In an alternative embodiment, the user has the ability to navigate to the codec settings and override these defaults, and/or to turn off video quality negotiation altogether.

FIG. 3—Common Look Up Tables

FIG. 3 illustrates the common look up tables accessed by the system endpoints according to the inventive concepts of this invention. Each system endpoint refers to these tables when deriving optimized heuristic parameter settings for different combinations of endpoint capabilities.

FIG. 4—Heuristic Parameters

As indicated previously, each endpoint derives optimized heuristic parameter settings for the different combinations of endpoint capabilities in accordance with the methods provided herein. FIG. 4 are examples of such derived heuristic parameter settings for different classes of systems measured by CPU clock speed and quality of video output. As shown, Table 1A provides exemplary parameter settings of Tier 1 systems, i.e., mid to high level systems, e.g., >800 MHz systems, that generate the highest quality video output. Table 1B provides exemplary parameter settings of Tier 2 systems, i.e., mid-level systems, e.g., 500-800 MHz systems, that generate high quality video output. Table 1C provides exemplary parameter settings of Tier 3 systems, i.e., value systems, e.g., 300-500 MHz systems, that generate good quality video output. Finally, Table 1D provides exemplary parameter settings of Tier 4 systems, i.e., sub-par systems, e.g., 300 MHz and less systems that generate best effort quality video output.

Alternate Embodiments

While session-based negotiation of settings is a good start, the preferred embodiment of this invention includes a real-time feed back loop to continue to monitor and adjust appropriate parameters through out the video session. This is desirable because factors such as CPU load can vary widely even on a given machine. For example, Pentium IV laptops are notorious for stepping down very aggressively under load conditions (a 1.6 Ghz machine can become a 400 Mhz machine if the processor overheats). Therefore, a dynamic method of managing parameter such as CPU consumption is needed. One method of achieving this is, for instance, by dynamically altering the framerate if the CPU steps outside of the negotiated capabilities.
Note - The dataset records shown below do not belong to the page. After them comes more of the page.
(* ===== verification/Btp.v ===== *)
(** * Btp: fragmentation and reassembly of messages over BLE

    Model of class [BtpEngine] of src/src/ble/BtpEngine.{h,cpp}, the Bluetooth
    transport protocol: messages are cut into fragments with a sequence number, a
    fragment may carry the acknowledgement of the fragments received.

    Module [BtpEngine]: the fields of the class are grouped by direction, [RxSide]
    and [TxSide].  Handles to packet buffers are chains, null is the empty chain.
    [Frame] is the abstract view: what a fragment says, with its bytes [encode].
    - [send_first_spec], [send_next_spec]: what [HandleCharacteristicSend] does;
    - [receive_spec]: what [HandleCharacteristicReceived] does with a fragment
      that follows the protocol;
    - [IsValidAck_spec] and the lemmas on sequence numbers relate the 8-bit
      counters to unbounded ones. *)

From S2P Require Import Prelude Encoding PacketBuffer.

Module BtpEngine.

(** ** Data *)

Inductive State_t := kState_Idle | kState_InProgress | kState_Complete | kState_Error.

#[global] Instance State_t_eq_dec : EqDecision State_t.
Proof. solve_decision. Defined.

(** [HeaderFlags] *)
Definition kStartMessage : Z := 1.
Definition kContinueMessage : Z := 2.
Definition kEndMessage : Z := 4.
Definition kFragmentAck : Z := 8.

Definition kTransferProtocolAckSize : nat := 1.
Definition kTransferProtocolMaxHeaderSize : nat := 5.
Definition kTransferProtocolMidFragmentMaxHeaderSize : nat := 3.
Definition kTransferProtocolStandaloneAckHeaderSize : nat := 3.
Definition CHIP_CONFIG_BLE_PKT_RESERVED_SIZE : nat := 0.

Definition sDefaultFragmentSize : Z := 20.
Definition sMaxFragmentSize : Z := 244.
Definition sMinFragmentSize : Z := 6.

(** [PacketBuffer::kMaxSize] *)
Definition kMaxSize : nat := kMaxSizeWithoutReserve - kDefaultHeaderReserve.

(** The receiving half of the engine; a [SequenceNumber_t] is a [uint8_t]. *)
Record RxSide := MkRx {
  mRxState : State_t;
  mRxBuf : chain;
  mRxNextSeqNum : Z;
  mRxNewestUnackedSeqNum : Z;
  mRxOldestUnackedSeqNum : Z;
  mRxFragmentSize : Z;
  mRxLength : Z;
  mRxCharCount : Z;
  mRxPacketCount : Z }.

(** The sending half. *)
Record TxSide := MkTx {
  mTxState : State_t;
  mTxBuf : chain;
  mTxNextSeqNum : Z;
  mTxNewestUnackedSeqNum : Z;
  mTxOldestUnackedSeqNum : Z;
  mTxFragmentSize : Z;
  mTxLength : Z;
  mTxCharCount : Z;
  mTxPacketCount : Z;
  mExpectingAck : bool }.

Record t := MkBtpEngine {
  rx : RxSide;
  tx : TxSide }.

Definition set_mRxState (v : State_t) (r : RxSide) : RxSide :=
  MkRx v (mRxBuf r) (mRxNextSeqNum r) (mRxNewestUnackedSeqNum r) (mRxOldestUnackedSeqNum r)
    (mRxFragmentSize r) (mRxLength r) (mRxCharCount r) (mRxPacketCount r).
Definition set_mRxBuf (v : chain) (r : RxSide) : RxSide :=
  MkRx (mRxState r) v (mRxNextSeqNum r) (mRxNewestUnackedSeqNum r)
    (mRxOldestUnackedSeqNum r) (mRxFragmentSize r) (mRxLength r) (mRxCharCount r)
    (mRxPacketCount r).
Definition set_mRxNextSeqNum (v : Z) (r : RxSide) : RxSide :=
  MkRx (mRxState r) (mRxBuf r) v (mRxNewestUnackedSeqNum r) (mRxOldestUnackedSeqNum r)
    (mRxFragmentSize r) (mRxLength r) (mRxCharCount r) (mRxPacketCount r).
Definition set_mRxNewestUnackedSeqNum (v : Z) (r : RxSide) : RxSide :=
  MkRx (mRxState r) (mRxBuf r) (mRxNextSeqNum r) v (mRxOldestUnackedSeqNum r)
    (mRxFragmentSize r) (mRxLength r) (mRxCharCount r) (mRxPacketCount r).
Definition set_mRxFragmentSize (v : Z) (r : RxSide) : RxSide :=
  MkRx (mRxState r) (mRxBuf r) (mRxNextSeqNum r) (mRxNewestUnackedSeqNum r)
    (mRxOldestUnackedSeqNum r) v (mRxLength r) (mRxCharCount r) (mRxPacketCount r).
Definition set_mRxLength (v : Z) (r : RxSide) : RxSide :=
  MkRx (mRxState r) (mRxBuf r) (mRxNextSeqNum r) (mRxNewestUnackedSeqNum r)
    (mRxOldestUnackedSeqNum r) (mRxFragmentSize r) v (mRxCharCount r) (mRxPacketCount r).
Definition set_mRxCharCount (v : Z) (r : RxSide) : RxSide :=
  MkRx (mRxState r) (mRxBuf r) (mRxNextSeqNum r) (mRxNewestUnackedSeqNum r)
    (mRxOldestUnackedSeqNum r) (mRxFragmentSize r) (mRxLength r) v (mRxPacketCount r).
Definition set_mRxPacketCount (v : Z) (r : RxSide) : RxSide :=
  MkRx (mRxState r) (mRxBuf r) (mRxNextSeqNum r) (mRxNewestUnackedSeqNum r)
    (mRxOldestUnackedSeqNum r) (mRxFragmentSize r) (mRxLength r) (mRxCharCount r) v.
Definition set_mTxState (v : State_t) (t : TxSide) : TxSide :=
  MkTx v (mTxBuf t) (mTxNextSeqNum t) (mTxNewestUnackedSeqNum t) (mTxOldestUnackedSeqNum t)
    (mTxFragmentSize t) (mTxLength t) (mTxCharCount t) (mTxPacketCount t) (mExpectingAck t).
Definition set_mTxBuf (v : chain) (t : TxSide) : TxSide :=
  MkTx (mTxState t) v (mTxNextSeqNum t) (mTxNewestUnackedSeqNum t)
    (mTxOldestUnackedSeqNum t) (mTxFragmentSize t) (mTxLength t) (mTxCharCount t)
    (mTxPacketCount t) (mExpectingAck t).
Definition set_mTxNextSeqNum (v : Z) (t : TxSide) : TxSide :=
  MkTx (mTxState t) (mTxBuf t) v (mTxNewestUnackedSeqNum t) (mTxOldestUnackedSeqNum t)
    (mTxFragmentSize t) (mTxLength t) (mTxCharCount t) (mTxPacketCount t) (mExpectingAck t).
Definition set_mTxNewestUnackedSeqNum (v : Z) (t : TxSide) : TxSide :=
  MkTx (mTxState t) (mTxBuf t) (mTxNextSeqNum t) v (mTxOldestUnackedSeqNum t)
    (mTxFragmentSize t) (mTxLength t) (mTxCharCount t) (mTxPacketCount t) (mExpectingAck t).
Definition set_mTxOldestUnackedSeqNum (v : Z) (t : TxSide) : TxSide :=
  MkTx (mTxState t) (mTxBuf t) (mTxNextSeqNum t) (mTxNewestUnackedSeqNum t) v
    (mTxFragmentSize t) (mTxLength t) (mTxCharCount t) (mTxPacketCount t) (mExpectingAck t).
Definition set_mTxFragmentSize (v : Z) (t : TxSide) : TxSide :=
  MkTx (mTxState t) (mTxBuf t) (mTxNextSeqNum t) (mTxNewestUnackedSeqNum t)
    (mTxOldestUnackedSeqNum t) v (mTxLength t) (mTxCharCount t) (mTxPacketCount t)
    (mExpectingAck t).
Definition set_mTxLength (v : Z) (t : TxSide) : TxSide :=
  MkTx (mTxState t) (mTxBuf t) (mTxNextSeqNum t) (mTxNewestUnackedSeqNum t)
    (mTxOldestUnackedSeqNum t) (mTxFragmentSize t) v (mTxCharCount t) (mTxPacketCount t)
    (mExpectingAck t).
Definition set_mTxCharCount (v : Z) (t : TxSide) : TxSide :=
  MkTx (mTxState t) (mTxBuf t) (mTxNextSeqNum t) (mTxNewestUnackedSeqNum t)
    (mTxOldestUnackedSeqNum t) (mTxFragmentSize t) (mTxLength t) v (mTxPacketCount t)
    (mExpectingAck t).
Definition set_mTxPacketCount (v : Z) (t : TxSide) : TxSide :=
  MkTx (mTxState t) (mTxBuf t) (mTxNextSeqNum t) (mTxNewestUnackedSeqNum t)
    (mTxOldestUnackedSeqNum t) (mTxFragmentSize t) (mTxLength t) (mTxCharCount t) v
    (mExpectingAck t).
Definition set_mExpectingAck (v : bool) (t : TxSide) : TxSide :=
  MkTx (mTxState t) (mTxBuf t) (mTxNextSeqNum t) (mTxNewestUnackedSeqNum t)
    (mTxOldestUnackedSeqNum t) (mTxFragmentSize t) (mTxLength t) (mTxCharCount t)
    (mTxPacketCount t) v.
Another feature of this invention is to monitoer effective bandwith during the session. Both CPU load and bandwith are monitored, either peridicly or continuously, after set up and adjustments are made to accomadate changes for each of these independantly.

In real-time, a CPU deficit may be reflected in ring buffer growth. This is detected and may be used to dynamically reject/skip input video frames at the source. Overflows of the ring buffers result in an immediate shunt of input video frames. This has the effect of only pushing as much video into the encoder as it can handle, at the expense of frame rate while maintaining image-to-image quality. This approach can scale down to very slow processors (well below our low-end target) and results in small frame rates on those systems. On machines where there is no CPU deficit, video frames are never skipped or shunted and the frame rate is unaffected.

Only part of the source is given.